Обыкновенно, когда Лисбет позволяла себе такие причуды, Рембрандт обменивался с женой быстрым понимающим взглядом, но сегодня Саския долго не поднимала своих пламенных ресниц. А когда она наконец посмотрела на него, глаза ее не сверкнули язвительным весельем — в них светился настойчивый вопрос. Пусть она ничего не смыслила в хозяйстве или в никому не известных авторах, которыми увлекается Маргарета ван Меер, но своего мужа она видела насквозь и могла побиться об заклад, что от нее не скроется даже тень, скользнувшая по его лицу.

— Что случилось, Рембрандт? Ты нездоров? Или что-нибудь еще? — спросила она.

Он уверил ее, что совершенно здоров, и добавил, чтобы она побольше пеклась не о его, а о своем здоровье. Правда, он не сказал, чтобы она побольше ела и обязательно меняла башмаки, после того как попадет под дождь — рядом сидела Лисбет, а при ней ему лучше было не намекать на свою любовь к жене.
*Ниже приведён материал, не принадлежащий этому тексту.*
(** * eBay -> Wix synchronisation service: a shallow embedding

    The development embeds [EbayWixSyncService]
    (src/ebay-wix-sync/ebay-wix-sync.service.ts) and states the properties
    of its fetcher, enricher and mapper.

    Modelling conventions.
    - A JavaScript string is a [string]; one [ascii] stands for one UTF-16
      code unit (code units above 255 are outside the model).
    - A value that may be [undefined] or [null] is an [option]; the empty
      string is a present but falsy value.
    - Remote services (the token endpoint, the two eBay APIs) are oracles
      indexed by the number of calls made so far; the service threads a
      [World] holding the application token, the call counters and the log.
    - Pauses ([enforceRateLimit], [setTimeout]) only delay the run and are
      not represented. *)

From Stdlib Require Import String Ascii List ListSet Bool Arith ZArith Lia.
Import ListNotations.
Open Scope string_scope.
Open Scope list_scope.

(* ===================================================================== *)
(** ** JavaScript strings *)
(* ===================================================================== *)

Module Js.

(** Truthiness of a string-or-undefined value. *)
Definition truthy (v : option string) : bool :=
  match v with
  | None => false
  | Some s => negb (s =? "")
  end.

(** [a || b] on string-or-undefined values. *)
Definition or_else (a b : option string) : option string :=
  if truthy a then a else b.

(** [a || 'lit']. *)
Definition or_lit (a : option string) (lit : string) : string :=
  match a with
  | Some s => if s =? "" then lit else s
  | None => lit
  end.

(** [strip_prefix p s] is [Some r] when [s = p ++ r]. *)
Fixpoint strip_prefix (p s : string) : option string :=
  match p with
  | EmptyString => Some s
  | String a p' =>
      match s with
      | EmptyString => None
      | String b s' => if Ascii.eqb a b then strip_prefix p' s' else None
      end
  end.

(** [String.prototype.includes]. *)
Fixpoint includes (s pat : string) : bool :=
  match strip_prefix pat s with
  | Some _ => true
  | None =>
      match s with
      | EmptyString => false
      | String _ s' => includes s' pat
      end
  end.

(** [s.replace(/pat/, rep)] for a regular expression that is a literal and
    carries no [g] flag: the leftmost occurrence only. *)
Fixpoint replace_first (pat rep s : string) : string :=
  match strip_prefix pat s with
  | Some rest => rep ++ rest
  | None =>
      match s with
      | EmptyString => EmptyString
      | String c s' => String c (replace_first pat rep s')
      end
  end.

Definition is_digit (c : ascii) : bool :=
  let n := nat_of_ascii c in ((48 <=? n) && (n <=? 57))%nat.

(** Drops the maximal run of decimal digits at the head of [s]. *)
Fixpoint drop_digits (s : string) : string :=
  match s with
  | String c s' => if is_digit c then drop_digits s' else s
  | EmptyString => EmptyString
  end.

(** The maximal run of decimal digits at the head of [s]. *)
Fixpoint take_digits (s : string) : string :=
  match s with
  | String c s' => if is_digit c then String c (take_digits s') else EmptyString
  | EmptyString => EmptyString
  end.

(** White space and line terminators among the code units below 256. *)
Definition is_space (c : ascii) : bool :=
  let n := nat_of_ascii c in
  (((9 <=? n) && (n <=? 13)) || (n =? 32) || (n =? 160))%nat.

Fixpoint trim_start (s : string) : string :=
  match s with
  | String c s' => if is_space c then trim_start s' else s
  | EmptyString => EmptyString
  end.
(** C6, amended.  On a collection in which every seed record of the service
    selects at most one document, with the driver drawing new and pairwise
    different identifiers, one service's start-up run twice in a row leaves
    each of the three seed records in the collection exactly once: the first
    run completes and appends the seed records that were missing, the second
    run completes and changes nothing.  The documents that were there stay,
    so the collection holds three documents in all when it held nothing but
    seed records before (the empty collection included). *)
Theorem startup_twice (s : service) (fresh fresh' : nat -> ObjectID) (db : database) :
  forallb (fun b => at_most_once b (books_of db)) (startData_of s) = true ->
  forallb (fun j => negb (id_taken (fresh j) (books_of db))) [0; 1; 2]%nat = true ->
  NoDup [fresh 0%nat; fresh 1%nat; fresh 2%nat] ->
  exists db1,
    startup s fresh db = (Ret tt, db1) /\
    startup s fresh' db1 = (Ret tt, db1) /\
    (forall b, b ∈ startData_of s -> exists d, hits b (books_of db1) = [d]) /\
    length (seed_records s (books_of db1)) = 3%nat /\
    books_of db1
      = (books_of db ++ missing_seeds (startData_of s) fresh 0 (books_of db))%list /\
    (forallb (is_seed_record s) (books_of db) = true -> length (books_of db1) = 3%nat).
Proof.
  intros Hseeds Hnew Hnd.
  destruct (loop_completes_at_most_once (startData_of s) fresh 0 (books_of db)
              (startData_apart s) (startData_zero_ids s) Hseeds) as [c' Hrun].
  - replace (seq 0 (length (startData_of s))) with [0; 1; 2]%nat by (destruct s; reflexivity).
    apply Forall_forall. intros j Hj.
    apply negb_true_iff. exact (forallb_elem_of _ _ j Hnew Hj).
  - replace (seq 0 (length (startData_of s))) with [0; 1; 2]%nat by (destruct s; reflexivity).
    exact Hnd.
  - pose proof (startup_run s fresh db (Ret tt) (books_of db) c' eq_refl Hrun) as H1.
    eexists. split; [exact H1|].
    rewrite books_of_insert.
    assert (Hone : forall b, b ∈ startData_of s -> exists d, hits b c' = [d]).
    { pose proof (loop_settles _ _ _ _ _ (startData_apart s) (startData_zero_ids s) Hrun)
        as Hs.
      intros b Hb. rewrite Forall_forall in Hs. destruct (Hs b Hb) as [r Hr].
      pose proof (decode_all_length _ _ Hr) as Hlen.
      destruct (hits b c') as [|d [|d' ds]]; try discriminate. eauto. }
    assert (Hc' : c' = (books_of db ++ missing_seeds (startData_of s) fresh 0 (books_of db))%list)
      by exact (loop_adds_missing _ _ _ _ _ (startData_apart s) (startData_zero_ids s) Hrun).
    assert (H3 : length (seed_records s c') = 3%nat).
    { apply three_seed_records. intros b Hb. destruct (Hone b Hb) as [d ->]. reflexivity. }
    split; [exact (startup_idempotent s s fresh fresh' db _ H1 eq_refl)|].
    split; [exact Hone|]. split; [exact H3|]. split; [exact Hc'|].
    intros Hall. rewrite <- H3. unfold seed_records. rewrite filter_all; [reflexivity|].
    rewrite Hc', forallb_app, Hall.
    apply missing_seeds_are_seeds. auto.
Qed.
(** [int(text, 16)]: surrounding white space, an optional sign, an optional
    [0x] prefix, then hexadecimal digits; the message of the [ValueError]
    quotes the text with [repr]. *)
Definition py_int16 (text : string) : result Z :=
  let invalid :=
    ValueError ("invalid literal for int() with base 16: " ++ repr text) in
  let s := strip_space (list_ascii_of_string text) in
  let signed :=
    match s with
    | "+"%char :: s' => (1%Z, s')
    | "-"%char :: s' => ((-1)%Z, s')
    | _ => (1%Z, s)
    end in
  let digits :=
    match snd signed with
    | "0"%char :: "x"%char :: s' | "0"%char :: "X"%char :: s' =>
        match s' with
        | "_"%char :: s'' => s''
        | _ => s'
        end
    | s' => s'
    end in
  match digits with
  | [] => Raise invalid
  | "_"%char :: _ => Raise invalid
  | _ =>
      match hex_digits_value 0 false digits with
      | Some v => OK (fst signed * v)%Z
      | None => Raise invalid
      end
  end.

Local Close Scope string_scope.

(* ------------------------------------------------------------------ *)
(** * texture_analyzer.py *)

Module TextureAnalyzer.

Local Open Scope string_scope.
Local Open Scope Q_scope.

(** The library calls of [analyze_texture].  [imread] is [None] when OpenCV
    cannot load the file.  [lbp_histogram] is the normalised histogram of the
    uniform local binary pattern, [hog] the HOG feature vector,
    [gradient_mean] the mean Sobel gradient magnitude, [np_std_image] and
    [np_std] numpy's standard deviation of an image and of a vector, and
    [entropy h] is [-np.sum(h * np.log2(h + 1e-10))]. *)
Record Ext : Type := {
  imread : string -> option ndarray;
  cvtColor : ndarray -> ndarray;
  resize : nat -> nat -> ndarray -> ndarray;
  lbp_histogram : ndarray -> list Q;
  hog : ndarray -> list Q;
  gradient_mean : ndarray -> Q;
  np_std_image : ndarray -> Q;
  np_std : list Q -> Q;
  entropy : list Q -> Q
}.

Record features : Type := {
  lbp_histogram_ : option (list Q);
  hog_features : option (list Q)
}.

(** The dictionary that [analyze_texture] returns. *)
Record texture_analysis : Type := {
  texture_type : option string;
  roughness : option Q;
  uniformity : option Q;
  contrast : option Q;
  directionality : option Q;
  pattern_type : option string;
  features_ : option features
}.

(** [np.mean] of a vector *)
Definition np_mean (v : list Q) : Q :=
  Qsum v / inject_Z (Z.of_nat (List.length v)).

Definition _determine_texture_type
    (roughness uniformity contrast directionality : Q) : string :=
  if (roughness <? 10)%py then
    if (uniformity >? 0.5)%py then "Smooth" else "Matte"
  else if (roughness <? 30)%py then
    if (directionality >? 0.5)%py then "Striated" else "Textured"
  else
    if (contrast >? 0.3)%py then "Rough" else "Coarse".

Section Methods.

Variable X : Ext.

Definition _determine_pattern_type (lbp_hist hog_features : list Q) : string :=
  let lbp_entropy := entropy X lbp_hist in
  let hog_mean := np_mean hog_features in
  let hog_std := np_std X hog_features in
  if (lbp_entropy <? 3.0)%py then "Solid"
  else if (lbp_entropy <? 4.0)%py then
    if (hog_std <? 0.1)%py then "Uniform" else "Gradient"
  else if (lbp_entropy <? 5.0)%py then
    if (hog_mean >? 0.2)%py then "Geometric" else "Organic"
  else
    if (hog_std >? 0.2)%py then "Complex" else "Random".

Definition analyze_texture (image_path : string) : texture_analysis :=
  catch
    (img <- match imread X image_path with
            | Some img => OK img
            | None => Raise (ValueError ("Could not load image from " ++ image_path))
            end ;;
     let gray := cvtColor X img in
     let resized := resize X 256 256 gray in
     let lbp_hist := lbp_histogram X resized in
     let hog_features := hog X resized in
     let roughness := gradient_mean X resized in
     let uniformity := 1.0 / (1.0 + np_std_image X resized) in
     let contrast := np_std_image X resized / 255.0 in
     let directionality := np_std X hog_features in
     let texture_type :=
       _determine_texture_type roughness uniformity contrast directionality in
     let pattern_type := _determine_pattern_type lbp_hist hog_features in
     OK {| texture_type := Some texture_type;
           roughness := Some roughness;
           uniformity := Some uniformity;
           contrast := Some contrast;
           directionality := Some directionality;
           pattern_type := Some pattern_type;
           features_ := Some {| lbp_histogram_ := Some lbp_hist;
                                hog_features := Some (firstn 10 hog_features) |}
        |})%result
    (fun _ =>
       {| texture_type := Some "unknown";
          roughness := Some 0.0;
          uniformity := Some 0.0;
          contrast := Some 0.0;
          directionality := Some 0.0;
          pattern_type := Some "unknown";
          features_ := Some {| lbp_histogram_ := None; hog_features := None |}
       |}).

End Methods.

(** The classification of section 4.3, one rule per texture type with the
    conditions under which it applies. *)
Inductive texture_type_rule (roughness uniformity contrast directionality : Q)
  : string -> Prop :=
| rule_Smooth :
    roughness < 10 -> uniformity > 0.5 ->
    texture_type_rule roughness uniformity contrast directionality "Smooth"
| rule_Matte :
    roughness < 10 -> ~ uniformity > 0.5 ->
    texture_type_rule roughness uniformity contrast directionality "Matte"
| rule_Striated :
    ~ roughness < 10 -> roughness < 30 -> directionality > 0.5 ->
    texture_type_rule roughness uniformity contrast directionality "Striated"
| rule_Textured :
    ~ roughness < 10 -> roughness < 30 -> ~ directionality > 0.5 ->
    texture_type_rule roughness uniformity contrast directionality "Textured"
| rule_Rough :
    ~ roughness < 10 -> ~ roughness < 30 -> contrast > 0.3 ->
    texture_type_rule roughness uniformity contrast directionality "Rough"
| rule_Coarse :
    ~ roughness < 10 -> ~ roughness < 30 -> ~ contrast > 0.3 ->
    texture_type_rule roughness uniformity contrast directionality "Coarse".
Из-за Лисбет Рембрандт и Саския давно уже привыкли скрывать свои чувства и мысли при встречах за столом после целого дня разлуки, и только перед сном, раздеваясь, они разговаривали обо всем, что накопилось у них на душе. Но в этот вечер она не могла ждать; она отодвинула тарелку с еле початым кушаньем и спросила, не случилось ли чего-нибудь худого в мастерской.

— Нет, ничего, — ответил художник, стремясь отложить разговор до тех пор, пока настроение Лисбет не исправится. — Но у меня был неприятный разговор с ван Флитом. Я сказал, что не могу больше держать его. Мне кажется, это было давно пора сделать.

Саския не сумела подавить быструю улыбку, от которой на лице ее заиграли ямочки, — и это, конечно, был промах.

— Что ж, никто не станет винить тебя за то, что ты отпустил его, — сказала она, старательно избегая удивленных светлых глаз золовки. — Пусть лучше займется чем-нибудь другим: ему всегда было не место в мастерской.